詳しくは、無細胞タンパク質合成系に使用したコムギ胚芽を、Johnstonらの方法(Johnston,F.B.et al.(1957)Nature,179,160−161)を改良した方法で得た。まず、北海道産のチホクコムギ種子(未消毒)を1分間に100gの割合でミル(Fritsch社製Rotor Speed Mill pulverisette 14型)に添加し、回転数8,000rpmで種子を温和に破砕した。これを再度6,000rpmで破砕し、篩で粗胚芽画分(メッシュサイズ0.71mm〜1.00mm)を得た後、胚芽画分に混在する種皮などの不純物をポリエチレン板などの静電気帯電体を用いて吸着除去した。
さらに胚芽粒子を篩と静電気帯電体を用いて、小粒(0.71mm〜0.85mm)、中粒(0.85mm〜1mm)、軽粒(0.85mm〜1mmで且つ軽量)の3画分に分別し、最後に肉眼による分別を行い、黄色の胚芽を採取した。小粒画分が最も高いタンパク質合成活性を示した。軽粒は、種子破砕時に胚芽に生じた小傷胚芽が浮選操作中に破壊が進行したものであると推察される。次に、この試料からコムギ胚乳成分を除去するため、ガーゼにコムギ胚芽を入れ、冷却しながら冷蒸留水(DDW)で洗浄し、非イオン性界面活性剤であるNP−40の0.5%溶液に懸濁し、超音波洗浄器を用いて、洗浄液が白濁しなくなるまで洗浄を繰り返した。蒸留水の存在下に再度1回の超音波洗浄後、吸引ろ過によってコムギ胚芽を収集し、それを冷蒸留水(DDW)で何度も洗浄し、コムギ胚芽を純化した。かくして純化されたコムギ胚芽は、実質的にコムギ胚芽に夾雑する内因性のタンパク質合成阻害因子、トリチン、チオニン、リボヌクレアーゼなどが除去され、胚乳成分の夾雑が無いものであった。
コムギ胚芽からの抽出物の調製は常法(Erickson,A.H.et al.(1996)Methods in Enzymol.,96,38−50)に準じた。以下の操作は摂氏4度で行う。液体窒素で凍結した純化コムギ胚芽を乳鉢中で粉砕し、得た粉体1g当たり、1mlのPattersonらの方法を一部改変した抽出溶液(80mM HEPES−KOH,pH7.8、200mM 酢酸カリウム、2mM 酢酸マグネシウム、4mM 塩化カルシウム、8mM ジチオスレイトール、各0.6mM L型アミノ酸20種類、各1μMのタンパク質分解酵素阻害剤であるFUT、E−64、PMSFを含む)を加えて、泡が発生しないように注意しながら攪拌した。30,000g、15分間の遠心によって得られる上清を胚芽抽出物として回収し、あらかじめ溶液(40mM HEPES−KOH,pH7.8、100mM 酢酸カリウム、5mM 酢酸マグネシウム、4mM ジチオスレイトール)で平衡化しておいたセファデックスG−25カラム(Coarse)でゲルろ過を行った。試料の濃度を、170〜250A260nm(A260/A280=1.5)に調整した。

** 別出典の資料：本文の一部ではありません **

(** *** Values: [scan_once], [JSONObject], [JSONArray] *)

Definition msg_value : string := "Expecting value".
Definition msg_property : string := "Expecting property name enclosed in double quotes".
Definition msg_colon : string := "Expecting ':' delimiter".
Definition msg_comma : string := "Expecting ',' delimiter".
Definition msg_extra : string := "Extra data".
Definition msg_bom : string := "Unexpected UTF-8 BOM (decode using utf-8-sig)".

Definition lit_null : text := text_of_string "null".
Definition lit_true : text := text_of_string "true".
Definition lit_false : text := text_of_string "false".
Definition lit_nan : text := text_of_string "NaN".
Definition lit_inf : text := text_of_string "Infinity".
Definition lit_neg_inf : text := text_of_string "-Infinity".

(** The scalars that [_scan_once] recognises after strings, objects and
    arrays, in its order: [null], [true], [false], a number, then the three
    constants. *)
Definition scan_scalar (py : interpreter) (s : text) : res (value * text) :=
  match strip_prefix lit_null s with
  | Some rest => Ok (JNull, rest)
  | None =>
  match strip_prefix lit_true s with
  | Some rest => Ok (JBool true, rest)
  | None =>
  match strip_prefix lit_false s with
  | Some rest => Ok (JBool false, rest)
  | None =>
  match scan_number py s with
  | Some r => r
  | None =>
  match strip_prefix lit_nan s with
  | Some rest => Ok (JFloat lit_nan, rest)
  | None =>
  match strip_prefix lit_inf s with
  | Some rest => Ok (JFloat lit_inf, rest)
  | None =>
  match strip_prefix lit_neg_inf s with
  | Some rest => Ok (JFloat lit_neg_inf, rest)
  | None => Error msg_value
  end end end end end end end.

(** [depth] is the number of containers that can still be entered: an
    object or an array met at depth 0 raises [RecursionError], before
    anything of it is read.  [fuel] bounds the number of calls of the model;
    [decode] below hands out enough of it for any text. *)
Fixpoint scan_once (py : interpreter) (fuel depth : nat) (s : text) {struct fuel}
    : res (value * text) :=
  match fuel with
  | O => OutOfFuel
  | S fuel' =>
      match s with
      | [] => Error msg_value
      | c :: s1 =>
          if c =? c_quote then
            res_bind (scanstring s1) (fun '(str, rest) => Ok (JStr str, rest))
          else if c =? c_lbrace then
            match depth with
            | O => Recursion
            | S depth' =>
                match skip_ws s1 with
                | [] => Error msg_property
                | c2 :: s2 =>
                    if c2 =? c_rbrace then Ok (JDict [], s2)
                    else if c2 =? c_quote then
                      res_bind (object_loop py fuel' depth' s2 [])
                        (fun '(pairs, rest) => Ok (JDict (dict pairs), rest))
                    else Error msg_property
                end
            end
          else if c =? c_lbracket then
            match depth with
            | O => Recursion
            | S depth' =>
                match skip_ws s1 with
                | [] => Error msg_value
                | c2 :: s2 =>
                    if c2 =? c_rbracket then Ok (JList [], s2)
                    else
                      res_bind (array_loop py fuel' depth' (c2 :: s2) [])
                        (fun '(values, rest) => Ok (JList values, rest))
                end
            end
          else scan_scalar py s
      end
  end

(** The [while True] of [JSONObject]; [s] starts right after the opening
    quote of a key, and [depth] is what is left for the values. *)
with object_loop (py : interpreter) (fuel depth : nat) (s : text)
    (pairs : list (text * value)) {struct fuel}
    : res (list (text * value) * text) :=
  match fuel with
  | O => OutOfFuel
  | S fuel' =>
      res_bind (scanstring s) (fun '(key, s1) =>
        match skip_ws s1 with
        | [] => Error msg_colon
        | c :: s2 =>
            if c =? c_colon then
              res_bind (scan_once py fuel' depth (skip_ws s2)) (fun '(v, s3) =>
                let pairs' := (pairs ++ [(key, v)])%list in
                match skip_ws s3 with
                | [] => Error msg_comma
                | d :: s4 =>
                    if d =? c_rbrace then Ok (pairs', s4)
                    else if d =? c_comma then
                      match skip_ws s4 with
                      | [] => Error msg_property
                      | q :: s5 =>
                          if q =? c_quote then object_loop py fuel' depth s5 pairs'
                          else Error msg_property
                      end
                    else Error msg_comma
                end)
            else Error msg_colon
        end)
  end

(** The [while True] of [JSONArray]; [s] starts at a value. *)
with array_loop (py : interpreter) (fuel depth : nat) (s : text)
    (values : list value) {struct fuel}
    : res (list value * text) :=
  match fuel with
  | O => OutOfFuel
  | S fuel' =>
      res_bind (scan_once py fuel' depth s) (fun '(v, s1) =>
        let values' := (values ++ [v])%list in
        match skip_ws s1 with
        | [] => Error msg_comma
        | d :: s2 =>
            if d =? c_rbracket then Ok (values', s2)
            else if d =? c_comma then array_loop py fuel' depth (skip_ws s2) values'
            else Error msg_comma
        end)
  end.

(** [JSONDecoder.decode]: one value between optional whitespace, and nothing
    after it. *)
Definition decode (py : interpreter) (s : text) : res value :=
  res_bind (scan_once py (2 * length s + 2) (nesting_limit py) (skip_ws s))
    (fun '(obj, rest) =>
       match skip_ws rest with
       | [] => Ok obj
       | _ :: _ => Error msg_extra
       end).

Definition c_bom : codepoint := 65279.

(** [json.loads] on a [str]. *)
Definition loads (py : interpreter) (s : text) : res value :=
  match s with
  | c :: _ => if c =? c_bom then Error msg_bom else decode py s
  | [] => decode py s
  end.

(** The settings of a fresh interpreter. *)
Definition default_interpreter : interpreter :=
  {| nesting_limit := 1000; max_str_digits := 4300 |}.

End Json.

(** ** The shapes the decoder reads

    The tokens and the nesting of a JSON text as relations between a text
    and a value, without the decoder's control flow but in its own terms: the
    characters are told apart by the decoder's tests and the values of the
    leaves are computed by its functions.  These relations are the step
    between the decoder and the grammar of [JsonRfc] below, which shares
    nothing with the decoder. *)

Module JsonGrammar.
Import Json.

Local Open Scope N_scope.

Definition WS (w : text) : Prop := forallb is_ws w = true.

Definition Digits (d : text) : Prop := d <> [] /\ forallb is_digit d = true.

(** An integer part: [0], or a non-zero digit and more digits; with an
    optional minus sign in front. *)
Inductive Unsigned : text -> Prop :=
| U_zero : Unsigned [c_zero]
| U_pos c d : is_digit c = true -> c <> c_zero -> forallb is_digit d = true ->
    Unsigned (c :: d).

Inductive IntLit : text -> Prop :=
| IL_plain u : Unsigned u -> IntLit u
| IL_minus u : Unsigned u -> IntLit (c_minus :: u).

Inductive Frac : text -> Prop :=
| Frac_none : Frac []
| Frac_some d : Digits d -> Frac (c_dot :: d).

Inductive Exp : text -> Prop :=
| Exp_none : Exp []
| Exp_unsigned e d : is_e e = true -> Digits d -> Exp (e :: d)
| Exp_signed e sg d : is_e e = true -> is_sign sg = true -> Digits d -> Exp (e :: sg :: d).

Inductive Number (py : interpreter) : text -> value -> Prop :=
| Num_int i : IntLit i -> int_refused py i = false ->
    Number py i (JInt (parse_int i))
| Num_float i f e : IntLit i -> Frac f -> Exp e -> (f <> [] \/ e <> []) ->
    Number py (i ++ f ++ e) (JFloat (i ++ f ++ e)).

(** A low surrogate escape follows: the text starts with [\uXXXX] for a
    code unit [lo] in [DC00..DFFF]. *)
Definition low_escape (src : text) (lo : N) (rest : text) : Prop :=
  exists k1 k2 k3 k4,
    src = c_backslash :: c_u :: k1 :: k2 :: k3 :: k4 :: rest /\
    hex4 k1 k2 k3 k4 = Some lo /\ is_low_surrogate lo = true.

dhfrタンパク質合成反応条件は以下のとおりである;反応溶液は、容量の24%の小麦胚芽抽出液(濃度は、200A260nm units/ml)、1,000units/ml リボヌクレアーゼ阻害剤(RNAsin)、30mM Hepes−KOH、pH7.6、95mM 酢酸カリウム、2.65mM 酢酸マグネシウム、2.85mM ジチオスレイトール、0.5mg/ml クレアチンキナーゼ、1.2mM ATP、0.25mM GTP、16mM クレアチンリン酸、0.380mM スペルミジン、20種類のL型アミノ酸(各0.3mM)、0.05% NP−40の他、2μCi(ml反応容量当たり)の[U−14C]ロイシン(166mCi/mmol)と、0.2μMのmRNAを含む。反応は摂氏26度で静置反応条件下で行い、タンパク質合成活性を、5'末端にCAP構造(7mGpppG)を導入したdhfr mRNA(直鎖型プラスミドから転写した塩基数1167、表1中に*で示した)を鋳型とした場合のdhfrタンパク質に取り込まれた[U−14C]ロイシンの放射活性(2821dpm/5μl)を100%としてそれに対する割合(%)で表示した。

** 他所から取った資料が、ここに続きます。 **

(** X7. With [DEMO_MODE] unset or spelling "true" in any case, the
    constructor returns whatever the host lacks and whichever loader fails,
    with empty stores and no telephony client.  On the object it returns, in
    every state a sequence of requests leads to and whatever the outside
    world does, none of the methods raises: [transcribe_audio] returns a
    non-empty sentence, [text_to_speech] returns bytes, and
    [make_outbound_call] returns ["demo_call_"] followed by the clock's
    whole seconds for any phone number, without reaching the provider. *)
Theorem X7_demo_mode_never_raises (h : Service.Host) :
  PyText.env_flag (Service.DEMO_MODE h) = true →
  ∃ llm_ok parts,
    Service.construct h = inr (VoiceAI.init true llm_ok, parts)
    ∧ plivo_client parts = false
    ∧ ∀ calls out audio_data text phone_number,
        ∃ outs self' sentence audio,
          run (VoiceAI.init true llm_ok) calls = Ok (outs, self')
          ∧ Service.transcribe_audio out self' parts audio_data = Ok sentence
          ∧ sentence ≠ ""
          ∧ Service.text_to_speech out self' parts text = Ok audio
          ∧ Service.make_outbound_call out self' parts phone_number
            = inr ("demo_call_" +:+ Py.str_int (call_clock out)).
Proof.
  intros Hflag.
  destruct (construct_demo h Hflag) as (llm_ok & parts & Hc & Hw & Ht & Hp).
  exists llm_ok, parts. split; [done|]. split; [done|].
  intros calls out audio_data text phone_number.
  destruct (run_steps (VoiceAI.init true llm_ok) calls)
    as (outs & self' & Hrun & Hsteps).
  destruct (steps_flags _ _ _ _ Hsteps) as [Hd _]. simpl in Hd.
  destruct (transcribe_audio_demo out self' parts audio_data Hd)
    as (sentence & Hs & _ & Hne).
  assert (∃ audio, Service.text_to_speech out self' parts text = Ok audio)
    as [audio Haudio].
  { unfold Service.text_to_speech. rewrite Hd.
    destruct (_ && _); [by eexists|].
    destruct (tts_engine parts); [done | by eexists |]. simpl.
    destruct (tts_render out text); by eexists. }
  exists outs, self', sentence, audio. split_and!; [done..|].
  unfold Service.make_outbound_call. by rewrite Hd.
Qed.

(** X7 on a host where Whisper fails to load and the transformers package
    is missing. *)
Lemma X7_witness :
  ∃ llm_ok parts sentence audio,
    Service.construct host_demo = inr (VoiceAI.init true llm_ok, parts)
    ∧ Service.transcribe_audio outside_quiet (VoiceAI.init true llm_ok) parts
        [] = Ok sentence
    ∧ Service.text_to_speech outside_quiet (VoiceAI.init true llm_ok) parts
        "Hello" = Ok audio
    ∧ Service.make_outbound_call outside_quiet (VoiceAI.init true llm_ok)
        parts "+91-DEMO-NUMBER" = inr "demo_call_1700000000".
Proof.
  destruct (X7_demo_mode_never_raises host_demo eq_refl)
    as (llm_ok & parts & Hc & _ & Hall).
  destruct (Hall [] outside_quiet [] "Hello" "+91-DEMO-NUMBER")
    as (outs & self' & sentence & audio & Hrun & Ht & _ & Ha & Hcall).
  injection Hrun as <- <-.
  exists llm_ok, parts, sentence, audio.
  split; [exact Hc|]. split; [exact Ht|]. split; [exact Ha | exact Hcall].
Defined.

表1に示した実験結果から明らかなように、5'末端非翻訳配列としては、アルファルファモザイクウイルスmRNA(AMV−mRNA)の5'末端リーダー構造(AMV leader配列)とタバコモザイクウイルスmRNA(TMV−mRNA)の5'末端Ω配列とを直列に結合したAMV−Ω配列が最も高い翻訳鋳型活性を示した。しかし、5'末端にΩ−AMV配列を有するmRNAにおいても、有意に高い翻訳鋳型活性が保持されている。一方、いずれのmRNAも5'末端にCAPを結合させたものは、ほぼ同一の活性を保持していることがわかる。
また、表3には、配列表の配列番号1、配列番号2または配列番号3に記載の塩基配列で示される3種類の5'−UTRの構造を持つdhfr mRNAのバッチ反応系における翻訳鋳型活性を示したが、いずれもΩ配列を持つものに比べて遜色のない翻訳鋳型活性を保持していた。

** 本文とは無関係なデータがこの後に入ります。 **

(** * MIDI-Pi: a shallow embedding of the playback core

    The development follows the C++ sources:
    - [include/MidiFileParser.h], [src/MidiFileParser.cpp]: the SMF parser,
    - [src/MidiOutput.cpp]: the serial MIDI output,
    - [include/MidiPlayer.h], [src/MidiPlayer.cpp]: the player,
    - [src/main.cpp]: the file length cache.

    Fixed-width unsigned integers are integers in [Z] with the wrap-around
    written out ([u8], [u16], [u32], [u64]); C arrays are lists; a method that
    mutates its object takes the object's state and returns the new one. *)

From Stdlib Require Import ZArith List Lia Bool Sorted.
From Stdlib Require String Ascii.
Import ListNotations.
Import String.StringSyntax.
Delimit Scope string_scope with string.
Open Scope Z_scope.

(** ** Machine integers *)

Definition u8 (x : Z) : Z := x mod 256.
Definition u16 (x : Z) : Z := x mod 65536.
Definition u32 (x : Z) : Z := x mod 4294967296.
Definition u64 (x : Z) : Z := x mod 18446744073709551616.
(** Two's complement 16-bit. *)
Definition s16 (x : Z) : Z := (x + 32768) mod 65536 - 32768.

(** In-place update of an array element; an index past the end changes
    nothing (the sources guard every index). *)
Fixpoint upd_nth {A : Type} (n : nat) (x : A) (l : list A) : list A :=
  match l, n with
  | [], _ => []
  | _ :: tl, O => x :: tl
  | hd :: tl, S n' => hd :: upd_nth n' x tl
  end.

(** ** The file object (SdFat's [FatFile])

    The file is its bytes and a read position.  Medium errors are not
    modelled: a read returns the bytes that are there, a seek fails only
    past the end of the file. *)

Record FatFile : Type := mkFile { fdata : list Z; curPosition : Z }.

Definition fileSize (f : FatFile) : Z := Z.of_nat (length (fdata f)).

Definition available (f : FatFile) : Z := fileSize f - curPosition f.

(** [read(buf, n)]: the bytes obtained and the file moved past them. *)
Definition fread (n : Z) (f : FatFile) : list Z * FatFile :=
  let bs := firstn (Z.to_nat n) (skipn (Z.to_nat (curPosition f)) (fdata f)) in
  (bs, mkFile (fdata f) (curPosition f + Z.of_nat (length bs))).

Definition seekSet (pos : Z) (f : FatFile) : bool * FatFile :=
  if pos <=? fileSize f then (true, mkFile (fdata f) pos) else (false, f).

(** ** MidiFileParser.h: constants and structs *)

Definition MIDI_NOTE_OFF : Z := 0x80.
Definition MIDI_NOTE_ON : Z := 0x90.
Definition MIDI_POLY_AFTERTOUCH : Z := 0xA0.
Definition MIDI_CONTROL_CHANGE : Z := 0xB0.
Definition MIDI_PROGRAM_CHANGE : Z := 0xC0.
Definition MIDI_CHANNEL_AFTERTOUCH : Z := 0xD0.
Definition MIDI_PITCH_BEND : Z := 0xE0.
Definition MIDI_SYSEX : Z := 0xF0.
Definition MIDI_META_EVENT : Z := 0xFF.

Definition META_TRACK_NAME : Z := 0x03.
Definition META_END_OF_TRACK : Z := 0x2F.
Definition META_TEMPO : Z := 0x51.
Definition META_TIME_SIGNATURE : Z := 0x58.

Definition MAX_TRACKS : Z := 16.
Definition TRACK_BUFFER_SIZE : Z := 512.

(** [sysexData] is [None] for the null pointer, otherwise the array. *)
Record MidiEvent : Type := mkEvent {
  deltaTime : Z;
  absoluteTime : Z;
  type : Z;
  channel : Z;
  data1 : Z;
  data2 : Z;
  sysexData : option (list Z);
  sysexLength : Z;
  isMetaEvent : bool;
  trackNumber : Z
}.

(** The default constructor [MidiEvent()]. *)
Definition MidiEvent_new : MidiEvent :=
  mkEvent 0 0 0 0 0 0 None 0 false 0.

(** [operator=]: scalar fields are copied, the SysEx bytes are copied only
    when the source has an array and a positive [sysexLength]; otherwise the
    target is left with the null pointer. *)
Definition MidiEvent_assign (other : MidiEvent) : MidiEvent :=
  mkEvent (deltaTime other) (absoluteTime other) (type other) (channel other)
    (data1 other) (data2 other)
    (match sysexData other with
     | Some d => if 0 <? sysexLength other
                 then Some (firstn (Z.to_nat (sysexLength other)) d)
                 else None
     | None => None
     end)
    (sysexLength other) (isMetaEvent other) (trackNumber other).

(** [info_numTracks] is the struct's [numTracks] (the parser class has a
    member of the same name). *)
Record MidiFileInfo : Type := mkInfo {
  format : Z;
  info_numTracks : Z;
  ticksPerQuarter : Z;
  tempo : Z;
  numerator : Z;
  denominator : Z;
  trackName : list Z
}.

Record TrackState : Type := mkTrack {
  trackStartPos : Z;
  trackEndPos : Z;
  filePosition : Z;
  currentTick : Z;
  runningStatus : Z;
  endOfTrack : bool;
  nextEvent : MidiEvent;
  eventReady : bool;
  buffer : list Z;
  bufferPos : Z;
  bufferSize : Z;
  bufferFilePos : Z
}.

3'末端非翻訳配列の末端ポリアデニル酸付加は翻訳鋳型活性の増強に対して効果的であるが、付加する鎖長については、60、80、100個間で差は認められなかった。さらにここで最も注目すべき結果は、このポリアデニル酸の下流に本プラスミドにコードされる塩基配列から転写されるRNA鎖を結合したmRNA(環状型プラスミドを鋳型として転写したmRNA)が極めて安定で高い翻訳活性を保持していることが見出されたことである。本発明の改変手段により作成されたmRNA(CAPなし)の翻訳効率は、5'末端にCAP構造を有するmRNAの翻訳効率に匹敵する。
以上、翻訳鋳型活性の高いmRNAを得るためには、5'末端非翻訳配列にAMVリーダー配列、TMV Ω配列、配列表の配列番号1、配列番号2および配列番号3に記載の塩基配列などを1つまたは2つ以上組み合わせて直列に結合し、加えて、3'末端にはポリアデニル酸を含む、長鎖RNAを結合させることが有効であることが明らかとなった。これらの成果を踏まえて、汎用性の高い高効率翻訳鋳型機能を備えた無細胞タンパク質合成用鋳型分子合成専用プラスミド、pEU1(図2)を作製した。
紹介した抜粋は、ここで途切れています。